Em setembro de 2021, por exemplo, uma pesquisa da NPR e da empresa de pesquisa Ipsos sugeriu que dois terços dos entrevistados nos EUA apoiavam as realocações, superando em muito o apoio a outros grupos que buscavam refúgio.
Esse alto nível de aprovação continuou nos anos seguintes. Uma pesquisa de outubro de 2023 do grupo de defesa With Honor revelou que 80% dos entrevistados indicaram apoio contínuo ao reassentamento afegão.
Os veteranos das forças armadas dos EUA estão na vanguarda do esforço de realocação. Esse grupo demográfico, embora diversificado, normalmente tem uma tendência conservadora. Cerca de 61% apoiaram Trump na eleição de 2024, de acordo com o Pew Research Center.

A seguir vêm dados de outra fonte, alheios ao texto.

(* ===== verification/Ares.v ===== *)
(** * The caching resolver: [src/src/http/ares.rs]

    A cache of answers behind a mutex, shared by all futures, in front of the
    c-ares resolver.  Resolving and polling interleave in any order: [step]
    is one operation of one of the futures. *)
From S2P Require Import Prelude RustStd Io Net Dns.

(** The c-ares resolver and the clock, with the world outside as the state.
    The addresses of [c_ares::AResults] are IPv4 addresses; its error is a
    text. *)
Class AresLib (E : Type) := {
  CAresFuture : Type;
  query_a : bytes → E → CAresFuture * E;
  cares_poll : CAresFuture → E → poll (list Ipv4Addr) bytes * CAresFuture * E;
  instant_now : E → N * E
}.

(** [Mutex<HashMap<String, (Vec<IpAddr>, Instant)>>].  A mutex is poisoned when
    a thread panics holding it; [lookup] and [add] do not panic there, so
    nothing sets [poisoned]. *)
Record ResolverCache := MkResolverCache {
  poisoned : bool;
  cache : gmap bytes (list IpAddr * N)
}.

(** [ResolverCache::default]. *)
Definition cache_default : ResolverCache := {| poisoned := false; cache := ∅ |}.

Section ares.
Context `{AL : AresLib E}.

(** What the resolver shares with its futures, and the world outside. *)
Record world := MkWorld { cell : ResolverCache; env : E }.

Inductive CAresResolverFuture :=
| FromResolver (fut : CAresFuture) (name : bytes)
| FromCache (vec : list IpAddr)
| Done.

Definition lookup (name : bytes) (w : world) : option (list IpAddr) * world :=
  if poisoned (cell w) then (None, w)
  else match cache (cell w) !! name with
  | None => (None, w)
  | Some (vec, ttl) =>
      let '(now, e) := instant_now (env w) in
      (if (ttl <? now)%N then Some vec else None, {| cell := cell w; env := e |})
  end.

Definition add (name : bytes) (addrs : list IpAddr) (w : world) : outcome Empty_set world :=
  if poisoned (cell w) then Panic UnwrapNone
  else
    let '(now, e) := instant_now (env w) in
    Ok {| cell := {| poisoned := false; cache := <[name := (addrs, now)]> (cache (cell w)) |};
          env := e |}.

Definition ares_resolve (name : Name) (w : world) : CAresResolverFuture * world :=
  match lookup (name_as_str name) w with
  | (Some values, w) => (FromCache values, w)
  | (None, w) =>
      let '(fut, e) := query_a (name_as_str name) (env w) in
      (FromResolver fut (name_as_str name), {| cell := cell w; env := e |})
  end.

Definition ares_poll (self : CAresResolverFuture) (w : world)
    : polled world CAresResolverFuture (list IpAddr) :=
  match self with
  | FromResolver fut name =>
      let '(p, fut, e) := cares_poll fut (env w) in
      let w := {| cell := cell w; env := e |} in
      match p with
      | Ready vals =>
          let items := V4 <$> vals in
          w ← add name items w;
          Ok (Ready items, Done, w)
      | Failed err => Ok (Failed (IoError Other err), Done, w)
      | NotReady => Ok (NotReady, FromResolver fut name, w)
      end
  | FromCache vec => Ok (Ready vec, Done, w)
  | Done => Panic (Expect "cannot poll resolved future")
  end.

(** [CAresResolverImpl], whose state is in the world. *)
Record CAresResolverImpl := MkCAresResolverImpl {}.

(** [CAresResolverImpl::new]: the c-ares resolver, if it could be made
    ([built]), with an empty cache. *)
Definition CAresResolverImpl_new {R Er} (built : R + Er)
    : outcome Empty_set (CAresResolverImpl * R * ResolverCache) :=
  resolver ← unwrap (match built with inl r => Some r | inr _ => None end);
  Ok (MkCAresResolverImpl, resolver, cache_default).

#[export] Instance ares_resolver : Resolve world CAresResolverImpl := {|
  Addrs := list IpAddr;
  Future := CAresResolverFuture;
  addrs_list a := a;
  resolve _ := ares_resolve;
  future_poll := ares_poll
|}.

(** ** Interleavings

    The futures by number, each with the name it is for. *)
Definition state : Type := world * gmap nat (bytes * CAresResolverFuture).

Inductive step : state → state → Prop :=
| step_resolve w fs i name f w' :
    ares_resolve name w = (f, w') →
    step (w, fs) (w', <[i := (name_as_str name, f)]> fs)
| step_poll w fs i name f p f' w' :
    fs !! i = Some (name, f) → ares_poll f w = Ok (p, f', w') →
    step (w, fs) (w', <[i := (name, f')]> fs)
| step_drop w fs i :
    step (w, fs) (w, delete i fs)
| step_env w fs e :
    step (w, fs) ({| cell := cell w; env := e |}, fs).

Definition start (e : E) : state := ({| cell := cache_default; env := e |}, ∅).

Definition reachable (e : E) : state → Prop := rtc step (start e).
End ares.

Arguments world E : clear implicits.
Arguments CAresResolverFuture E {AL}.
Arguments state E {AL}.

(** What is known of c-ares: [answers name vals] says that a query for the
    name may be answered so, and a future answers the query it is for. *)
Class AresAnswers (E : Type) `{AL : AresLib E} := {
  answers : bytes → list Ipv4Addr → Prop;
  is_query : CAresFuture → bytes → Prop;
  query_a_is_query name e : is_query (fst (query_a name e)) name;
  cares_poll_answers f name e :
    is_query f name →
    match cares_poll f e with
    | (Ready vals, _, _) => answers name vals
    | (NotReady, f', _) => is_query f' name
    | (Failed _, _, _) => True
    end
}.

Section facts.
Context `{AL : AresLib E, AA : !AresAnswers E}.
Implicit Types (w : world E) (f : CAresResolverFuture E).

(** The cache is not poisoned, and each entry is an answer for its name. *)
Definition cache_ok (c : ResolverCache) : Prop :=
  poisoned c = false ∧
  ∀ name vec t, cache c !! name = Some (vec, t) → ∃ vals, answers name vals ∧ vec = V4 <$> vals.

Definition future_ok (name : bytes) f : Prop :=
  match f with
  | FromResolver fut n => n = name ∧ is_query fut name
  | FromCache vec => ∃ vals, answers name vals ∧ vec = V4 <$> vals
  | Done => True
  end.

Definition state_ok (s : state E) : Prop :=
  cache_ok (cell s.1) ∧ ∀ i name f, s.2 !! i = Some (name, f) → future_ok name f.

Lemma lookup_ok name w o w' :
  cache_ok (cell w) → lookup name w = (o, w') →
  cell w' = cell w ∧
  match o with Some vec => ∃ vals, answers name vals ∧ vec = V4 <$> vals | None => True end.
Proof.
  intros [Hp Hc]. unfold lookup. rewrite Hp.
  destruct (cache (cell w) !! name) as [[vec ttl]|] eqn:El; [|by intros [= <- <-]].
  destruct (instant_now (env w)) as [now e]. intros [= <- <-]. split; [done|].
  destruct (ttl <? now)%N; [by eapply Hc|done].
Qed.

Lemma resolve_ok name w f w' :
  cache_ok (cell w) → ares_resolve name w = (f, w') →
  cell w' = cell w ∧ future_ok (name_as_str name) f.
Proof.
  intros Hc. unfold ares_resolve. destruct (lookup _ w) as [[vec|] w1] eqn:El;
    apply lookup_ok in El as [Hcell Ho]; [|done| |done].
  - by intros [= <- <-].
  - pose proof (query_a_is_query (name_as_str name) (env w1)) as Hq.
    destruct (query_a _ _) as [fut e]. intros [= <- <-]. by cbn in *.
Qed.

Lemma cache_ok_add name vals now c :
  cache_ok c → answers name vals →
  cache_ok {| poisoned := false; cache := <[name := (V4 <$> vals, now)]> (cache c) |}.
Proof.
  intros [_ Hc] Ha. split; [done|]. cbn. intros n vec t.
  rewrite lookup_insert_Some. intros [[<- [= <- <-]]|[_ Hl]]; [eauto|by eapply Hc].
Qed.

(** One poll of a future that is for [name]. *)
Lemma poll_ok name f w :
  cache_ok (cell w) → future_ok name f →
  match ares_poll f w with
  | Ok (p, f', w') =>
      cache_ok (cell w') ∧ future_ok name f' ∧
      match p with
      | Ready addrs => f' = Done ∧ ∃ vals, answers name vals ∧ addrs = V4 <$> vals
      | Failed e => f' = Done ∧ kind e = Other
      | NotReady => f' ≠ Done
      end
  | Panic p => f = Done ∧ p = Expect "cannot poll resolved future"
  | _ => False
  end.
Proof.
  intros Hc. destruct f as [fut n|vec|]; cbn [ares_poll future_ok].
  - intros [-> Hq]. pose proof (cares_poll_answers fut name (env w) Hq) as Ha.
    destruct (cares_poll fut (env w)) as [[[|vals|err] fut'] e]; [done| |done].
    unfold add. cbn [cell env]. rewrite (proj1 Hc). destruct (instant_now e) as [now e'].
    cbn [mbind outcome_bind cell]. split_and!; [by apply cache_ok_add|done..|eauto].
  - done.
  - done.
Qed.

Lemma step_ok s s' : step s s' → state_ok s → state_ok s'.
Proof.
  intros Hs [Hc Hf]. destruct Hs as [w fs i name f w' Hr|w fs i name f p f' w' Hi Hp|w fs i|w fs e];
    cbn in *.
  - apply resolve_ok in Hr as [Hcell Hok]; [|done]. split; cbn; [by rewrite Hcell|].
    intros j n g. rewrite lookup_insert_Some. intros [[_ [= <- <-]]|[_ Hl]]; [done|by eapply Hf].
  - pose proof (poll_ok name f w Hc (Hf _ _ _ Hi)) as Hok. rewrite Hp in Hok.
    destruct Hok as (Hc' & Hok & _). split; cbn; [done|].
    intros j n g. rewrite lookup_insert_Some. intros [[_ [= <- <-]]|[_ Hl]]; [done|by eapply Hf].
  - split; cbn; [done|]. intros j n g [_ Hl]%lookup_delete_Some. by eapply Hf.
  - done.
Qed.

Lemma reachable_ok e s : reachable e s → state_ok s.
Proof.
  intros Hr. assert (state_ok (start e)) as H0.
  { split; [split; [done|]|].
    - intros n vec t Hl. cbn in Hl. by rewrite lookup_empty in Hl.
    - intros i n f Hl. cbn in Hl. by rewrite lookup_empty in Hl. }
  revert H0. induction Hr as [|s s1 s2 Hs _ IH]; [done|]. intros Hok. by eapply IH, step_ok.
Qed.

(** An entry stays, or is replaced by a newer one. *)
Lemma step_cached s s' name :
  state_ok s → step s s' → is_Some (cache (cell s.1) !! name) → is_Some (cache (cell s'.1) !! name).
Proof.
  intros [Hc Hf] Hs. destruct Hs as [w fs i n f w' Hr|w fs i n f p f' w' Hi Hp|w fs i|w fs e];
    cbn in *; [| |done..].
  - by apply resolve_ok in Hr as [-> _].
  - destruct f as [fut m|vec|]; cbn [ares_poll] in Hp; [|by injection Hp as _ _ <-|done].
    destruct (cares_poll fut (env w)) as [[[|vals|err] fut'] e];
      [by injection Hp as _ _ <-| |by injection Hp as _ _ <-].
    unfold add in Hp. cbn [cell env] in Hp. rewrite (proj1 Hc) in Hp.
    destruct (instant_now e) as [now e']. cbn in Hp. injection Hp as _ _ <-. cbn.
    intros Hl. destruct (decide (m = name)) as [->|Hne].
    + by rewrite lookup_insert_eq.
    + by rewrite lookup_insert_ne.
Qed.

(** C20: under every interleaving of resolving, polling and dropping futures
    over the shared cache, a future that is ready gives addresses c-ares
    answered for the very name it was made for, whether it took them from the
    cache or not; and polling panics only for a future that has already given
    its result. *)
Theorem ares_sound e w fs i name f :
  reachable e (w, fs) → fs !! i = Some (name, f) →
  match ares_poll f w with
  | Ok (Ready addrs, f', _) => f' = Done ∧ ∃ vals, answers name vals ∧ addrs = V4 <$> vals
  | Ok (Failed err, f', _) => f' = Done ∧ kind err = Other
  | Ok (NotReady, f', _) => f' ≠ Done
  | Panic p => f = Done ∧ p = Expect "cannot poll resolved future"
  | _ => False
  end.
Proof.
  intros [Hc Hf]%reachable_ok Hi. pose proof (poll_ok name f w Hc (Hf _ _ _ Hi)) as Hok.
  destruct (ares_poll f w) as [[[p f'] w']| | |]; [|done..]. by destruct Hok as (_ & _ & ?).
Qed.

(** C34: a name that is once in the cache is never asked for again: whatever
    happens in between and however much later, resolving it gives the cached
    addresses, as long as the clock has moved since they were stored. *)
Theorem cache_never_expires e s s' name :
  reachable e s → rtc step s s' → is_Some (cache (cell s.1) !! name_as_str name) →
  ∃ vec t0, cache (cell s'.1) !! name_as_str name = Some (vec, t0) ∧
    ∀ now e', instant_now (env s'.1) = (now, e') → (t0 < now)%N →
      ares_resolve name s'.1 = (FromCache vec, {| cell := cell s'.1; env := e' |}).
Proof.
  intros Hok%reachable_ok Hr Hl.
  assert (is_Some (cache (cell s'.1) !! name_as_str name) ∧ state_ok s') as [[[vec t0] Hv] Hok'].
  { induction Hr as [|s s1 s2 Hs _ IH]; [done|].
    apply IH; [by eapply step_ok|by eapply step_cached]. }
  exists vec, t0. split; [done|]. intros now e' Hn Hlt%N.ltb_lt.
  unfold ares_resolve, lookup. rewrite (proj1 (proj1 Hok')), Hv, Hn. by rewrite Hlt.
Qed.
End facts.

(** ** Concrete runs

    A world that is a clock, and a resolver that knows one name and is ready
    at the second poll. *)
Module Examples.

Definition zone (name : bytes) : list Ipv4Addr :=
  if decide (name = b"a.org") then [(10, 0, 0, 1)%N] else [].

#[local] Instance clock_ares : AresLib N := {|
  CAresFuture := bool * bytes;
  query_a name e := ((false, name), e);
  cares_poll f e := if f.1 then (Ready (zone f.2), f, e) else (NotReady, (true, f.2), e);
  instant_now e := (e, e + 1)%N
|}.

#[local] Instance clock_answers : AresAnswers N.
Proof.
  refine {| answers name vals := vals = zone name; is_query f name := f.2 = name |}.
  - done.
  - by intros [[] n] name e; cbn; intros <-.
Defined.

Definition a_org : Name := Name_new (b"a.org").

(** The name is asked for, and answered at the second poll, at time 5. *)
Definition asked : state N :=
  ({| cell := cache_default; env := 5%N |}, {[0 := (b"a.org", FromResolver (true, b"a.org") (b"a.org"))]}).

Lemma asked_reachable : reachable 5%N asked.
Proof.
  eapply rtc_l; [eapply (step_resolve _ _ 0 a_org); reflexivity|].
  eapply rtc_l; [eapply (step_poll _ _ 0); reflexivity|].
  apply reflexive_eq. reflexivity.
Qed.

Definition cached : world N :=
  {| cell := {| poisoned := false; cache := {[b"a.org" := ([V4 (10, 0, 0, 1)%N], 5%N)]} |};
     env := 6%N |}.

Lemma ares_sound_witness :
  ares_poll (FromResolver (true, b"a.org") (b"a.org")) (fst asked) =
    Ok (Ready [V4 (10, 0, 0, 1)%N], Done, cached) ∧
  ∃ vals, answers (b"a.org") vals ∧ [V4 (10, 0, 0, 1)%N] = V4 <$> vals.
Proof.
  split; [reflexivity|].
  pose proof (ares_sound 5%N (fst asked) (snd asked) 0 (b"a.org")
    (FromResolver (true, b"a.org") (b"a.org")) asked_reachable eq_refl) as H.
  exact (proj2 H).
Defined.

(** Ten thousand ticks later. *)
Lemma cache_never_expires_witness :
  ares_resolve a_org {| cell := cell cached; env := 10006%N |} =
    (FromCache [V4 (10, 0, 0, 1)%N], {| cell := cell cached; env := 10007%N |}).
Proof.
  pose (s := (cached, ∅) : state N).
  assert (reachable 5%N s) as Hs.
  { unfold reachable. etrans; [exact asked_reachable|].
    eapply rtc_l; [eapply (step_poll _ _ 0); reflexivity|].
    eapply rtc_l; [eapply (step_drop _ _ 0)|].
    apply reflexive_eq. reflexivity. }
  destruct (cache_never_expires 5%N s ({| cell := cell cached; env := 10006%N |}, ∅) a_org Hs)
    as (vec & t0 & Hv & Hr).
  - eapply rtc_l; [exact (step_env cached ∅ 10006%N)|]. apply rtc_refl.
  - eexists. reflexivity.
  - cbn in Hv. assert (Some (vec, t0) = Some ([V4 (10, 0, 0, 1)%N], 5%N)) as E
      by (rewrite <-Hv; reflexivity).
    injection E as -> ->. apply (Hr 10006%N 10007%N); reflexivity.
Defined.
End Examples.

Andrew Sullivan, chefe de defesa e assuntos governamentais do No One Left Behind, um grupo de defesa do SIV, descreveu o apoio como “uma questão de honra nacional e de segurança nacional”.
“É certamente uma questão de veteranos. E, portanto, tem sido uma questão bipartidária”, disse Sullivan.

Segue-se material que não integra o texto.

(** Only addresses of [al] are left to try or being tried. *)
Definition remote_ok (self : ConnectingTcpRemote W) : Prop :=
  Forall al (iter (addrs self)) ∧ ∀ f, current self = Some f → al (target f).

Definition live (self : ConnectingTcpRemote W) : Prop :=
  is_Some (current self) ∨ iter (addrs self) ≠ [].

(** What a poll of one family may do. *)
Definition remote_result (lv : Prop) (r : polled W (ConnectingTcpRemote W) TcpStream) : Prop :=
  match r with
  | Ok (p, self, w) => world_inv w ∧
      match p with
      | Ready s => al (stream_peer s)
      | NotReady => remote_ok self ∧ live self
      | Failed _ => True
      end
  | Panic p => p = MISSING ∧ ¬ lv
  | _ => False
  end.

Lemma try_next_ok la h ra l cur err w :
  world_inv w → remote_ok (MkRemote (MkIpAddrs l) cur) →
  match try_next la h ra (MkRemote (MkIpAddrs l) cur) err w with
  | Ok (Continue (self', err', w')) =>
      world_inv w' ∧ remote_ok self' ∧ is_Some (current self') ∧
      length (iter (addrs self')) < length l
  | Ok (Break (p, _, w')) => world_inv w' ∧ ∃ e, p = Failed e
  | Panic p => p = MISSING ∧ l = [] ∧ err = None
  | _ => False
  end.
Proof.
  intros Hw [Ha Hc]. destruct l as [|a l]; cbn.
  { destruct err; cbn; eauto. }
  apply Forall_cons in Ha as [Ha Hl]. unfold try_next. cbn [ip_addrs_next iter addrs].
  pose proof (tcp_connect_safe a la h ra w Hw) as Hs. unfold try_io.
  destruct (tcp_connect a la h ra w) as [[f|e|p|] w']; [|by eauto|done..].
  destruct Hs as [Hw' Hf]. cbn. split_and!; [done| |by eexists|lia].
  split; [done|]. intros f' [= <-]. by rewrite Hf.
Qed.

Lemma remote_loop_ok la h ra n self err w :
  world_inv w → remote_ok self → length (iter (addrs self)) + 1 < n →
  remote_result (live self ∨ is_Some err) (loop n (remote_step la h ra) (self, err, w)).
Proof.
  revert self err w. induction n as [|n IH]; intros [[l] cur] err w Hw Hok Hn; [lia|].
  assert (∀ cur err w (P : Prop), world_inv w → remote_ok (MkRemote (MkIpAddrs l) cur) →
    (P → l ≠ [] ∨ is_Some err) →
    remote_result P
      match try_next la h ra (MkRemote (MkIpAddrs l) cur) err w with
      | Ok (Continue s') => loop n (remote_step la h ra) s'
      | Ok (Break r) => Ok r
      | Err e => Err e
      | Panic p => Panic p
      | Spin => Spin
      end) as Hnext.
  { cbn in Hn. clear cur err w Hw Hok. intros cur err w P Hw Hok HP.
    pose proof (try_next_ok la h ra l cur err w Hw Hok) as Ht.
    destruct (try_next _ _ _ _ _ _) as [[[[self' err'] w']|[[p self'] w']]| |p|]; try done.
    - destruct Ht as (Hw' & Hok' & Hcur & Hlen).
      pose proof (IH self' err' w' Hw' Hok' ltac:(lia)) as Hr. unfold remote_result in *.
      destruct (loop n _ _) as [[[p self2] w2]| |p|]; try done.
      exfalso. apply Hr. by left; left.
    - by destruct Ht as [? [e ->]].
    - destruct Ht as (-> & -> & ->). split; [done|]. by intros [|[]]%HP. }
  cbn [loop remote_step current addrs] in *. destruct Hok as [Ha Hc]. destruct cur as [f|].
  - pose proof (connect_poll_ok f w Hw) as Hp. specialize (Hc f eq_refl).
    destruct (connect_poll f w) as [[p f'] w']. destruct Hp as (Hw' & Ht & Hs).
    assert (remote_ok (MkRemote (MkIpAddrs l) (Some f'))) as Hok'.
    { split; [done|]. intros g [= <-]. by rewrite Ht. }
    destruct p as [|s|e].
    + cbn. split; [done|]. split; [done|]. left. by eexists.
    + cbn. split; [done|]. by rewrite (Hs s).
    + apply Hnext; [done..|]. intros _. right. by eexists.
  - apply Hnext; [done|by split|]. intros [[[? [=]]|Hl]|He]; tauto.
Qed.

Lemma remote_poll_ok la h ra self w :
  world_inv w → remote_ok self → remote_result (live self) (remote_poll la h ra self w).
Proof.
  intros Hw Hok.
  pose proof (remote_loop_ok la h ra (2 + length (iter (addrs self))) self None w Hw Hok ltac:(lia)) as Hr.
  fold (remote_poll la h ra self w) in Hr. unfold remote_result in *.
  destruct (remote_poll la h ra self w) as [[[p self'] w']| |p|]; try done.
  split; [apply Hr|]. intros Hl. apply Hr. by left.
Qed.
End tcp_facts.

(** ** A family fails when all its addresses have *)

Section exhausts.
Context {W : Type} `{TL : TcpLib W, TG : Target}.

Lemma remote_poll_exhausts la h ra (self : ConnectingTcpRemote W) w p self' w' :
  remote_poll la h ra self w = Ok (p, self', w') →
  match p with
  | Failed e => iter (addrs self') = [] ∨
      ∃ a w1 w2, a ∈ iter (addrs self) ∧ tcp_connect a la h ra w1 = (Err e, w2)
  | _ => is_Some (current self')
  end.
Proof.
  intros Hp. unfold remote_poll in Hp.
  refine (loop_Ok (remote_step la h ra)
    (λ s, iter (addrs s.1.1) ⊆ iter (addrs self))
    (λ r, match r.1.1 with
          | Failed e => iter (addrs r.1.2) = [] ∨
              ∃ a w1 w2, a ∈ iter (addrs self) ∧ tcp_connect a la h ra w1 = (Err e, w2)
          | _ => is_Some (current r.1.2)
          end) _ _ _ (self, None, w) (p, self', w') _ Hp); [| |done].
  all: clear; intros [[[[l] cur] err] w] r Hl Hs; cbn [fst snd addrs iter] in Hl;
    cbn [remote_step current addrs] in Hs; destruct cur as [f|];
    [destruct (connect_poll f w) as [[q f'] w'], q as [|s|e]|]; outcome_inv;
    try (by eexists); unfold try_next in Hs; destruct l as [|a l];
    cbn [ip_addrs_next iter addrs current] in Hs; outcome_inv;
    try (by left); unfold try_io in Hs;
    match type of Hs with context [tcp_connect ?a ?b ?c ?d ?w] =>
      destruct (tcp_connect a b c d w) as [[g|e'|pn|] w2] eqn:Et end; outcome_inv; cbn.
  1, 2: intros x Hx; apply Hl; by right.
  all: right; exists a; eexists _, _; split; [apply Hl; by left|exact Et].
Qed.
End exhausts.

Section http_facts.
Context {W R : Type} `{TL : TcpLib W, TG : Target, RV : Resolve W R}.
Context `{WI : WorldInv W, TC : !TcpContract W, RC : !ResolveContract W R}.
Context `{UL : UriLib, HY : HyperLib, HX : !HyperExtra}.

Definition ct_ok (al : SocketAddr → Prop) (c : ConnectingTcp W) : Prop :=
  remote_ok al (preferred c) ∧
  match fallback c with Some fb => remote_ok al (remote fb) ∧ live (remote fb) | None => True end.

Definition ct_result (al : SocketAddr → Prop) (lv : Prop)
    (r : polled W (ConnectingTcp W) TcpStream) : Prop :=
  match r with
  | Ok (p, c, w) => world_inv w ∧
      match p with
      | Ready s => al (stream_peer s)
      | NotReady => ct_ok al c ∧ live (preferred c)
      | Failed _ => True
      end
  | Panic p => p = MISSING ∧ ¬ lv
  | _ => False
  end.

Lemma connecting_tcp_poll_ok al h c w :
  world_inv w → ct_ok al c → ct_result al (live (preferred c)) (connecting_tcp_poll h c w).
Proof.
  destruct c as [la pr fb ra]. unfold ct_ok. cbn [preferred fallback].
  intros Hw [Hpr Hfb]. unfold connecting_tcp_poll. cbn [preferred fallback ct_local_addr ct_reuse_address].
  pose proof (remote_poll_ok al la h ra pr w Hw Hpr) as Hp. unfold remote_result in Hp.
  destruct fb as [[dl rm]|].
  - destruct (remote_poll la h ra pr w) as [[[p pr'] w1]| |p|]; cbn [mbind outcome_bind]; try done.
    destruct Hp as [Hw1 Hp]. destruct Hfb as [Hrm Hlive]. cbn [remote delay] in *.
    destruct p as [|s|e].
    + pose proof (delay_poll_ok dl w1 Hw1) as Hw2.
      destruct (delay_poll dl w1) as [[d dl'] w2]. cbn [snd] in Hw2.
      destruct d as [|[]|[]]; [unfold ct_result, ct_ok; cbn; tauto| |unfold ct_result, ct_ok; cbn; tauto].
      pose proof (remote_poll_ok al la h ra rm w2 Hw2 Hrm) as Hq. unfold remote_result in Hq.
      destruct (remote_poll la h ra rm w2) as [[[q rm'] w3]| |q|]; cbn [mbind outcome_bind]; try done.
      * destruct Hq as [Hw3 Hq]. destruct q; unfold ct_result, ct_ok; cbn; tauto.
      * by destruct Hq.
    + done.
    + pose proof (remote_poll_ok al la h ra rm w1 Hw1 Hrm) as Hq. unfold remote_result in Hq.
      destruct (remote_poll la h ra rm w1) as [[[q rm'] w3]| |q|]; cbn [mbind outcome_bind]; try done.
      * destruct Hq as [Hw3 Hq]. destruct q; unfold ct_result, ct_ok; cbn; tauto.
      * by destruct Hq.
  - destruct (remote_poll la h ra pr w) as [[[p pr'] w1]| |p|]; cbn [mbind outcome_bind]; try done.
    destruct Hp as [Hw1 Hp]. destruct p; unfold ct_result, ct_ok; cbn; tauto.
Qed.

Veterano da guerra do Afeganistão, Sullivan trabalhou com um intérprete afegão quando era oficial de infantaria do exército. Esse intérprete – que Sullivan identificou apenas pelo primeiro nome, Ahmadi – foi transferido para os EUA por meio do programa SIV.
Sullivan disse que estava otimista de que Trump acabaria criando “exceções” para os afegãos, apontando para o grande número de veteranos do conflito do Afeganistão na administração do republicano.
Um desses veteranos, o ex-congressista Mike Waltz, tornou-se assessor de segurança nacional de Trump na Casa Branca. Waltz já havia pressionado o ex-presidente Biden a “trazer de volta para casa nossos aliados afegãos”.
Sullivan explicou que conversou várias vezes com Waltz sobre o assunto e saiu esperançoso.
“Ele entende, em um nível pessoal e visceral, o quanto essas pessoas significam para [os veteranos]”, disse Sullivan. “Portanto, sei que ele entende.”
“Uma parada brusca´´
Outros defensores, entretanto, estão menos esperançosos. James Powers, um organizador de base de Ohio que se concentra em questões de veteranos, apontou o papel do linha-dura da imigração Stephen Miller no novo governo.
Miller atuou no primeiro governo de Trump, quando o processamento do SIV havia desacelerado.
“Só faz sentido que [o programa] tenha sido interrompido assim que ele voltou ao poder para influenciar o atual presidente”, disse Powers.
Os defensores também se preocupavam com o fato de que os anos de trabalho para desenvolver o sistema atual estivessem em risco.
No ano passado, o Congresso aprovou uma lei com apoio bipartidário que criou um escritório especial para coordenar e agilizar as realocações de SIVs.
Nos últimos quatro anos, o governo Biden também expandiu o processamento de SIVs e de outras categorias de refugiados afegãos. O governo de Biden emitiu 33.341 SIVs no ano fiscal de 2024, quase o triplo do número emitido em 2022, o primeiro ano fiscal completo após a retirada.
As admissões de refugiados afegãos também aumentaram de 1.618 no ano fiscal de 2022 para 14.708 em 2024.
Ao todo, mais de 200.000 afegãos foram realocados para os EUA desde a retirada, incluindo dezenas de milhares que viajaram em voos de evacuação logo após a retirada.
“Eles têm que fazer um trabalho melhor”, disse Powers sobre o governo Trump. “Há especialistas justos em ambos os lados do corredor, em todos os espectros ideológicos, que lhes dirão que há maneiras melhores.”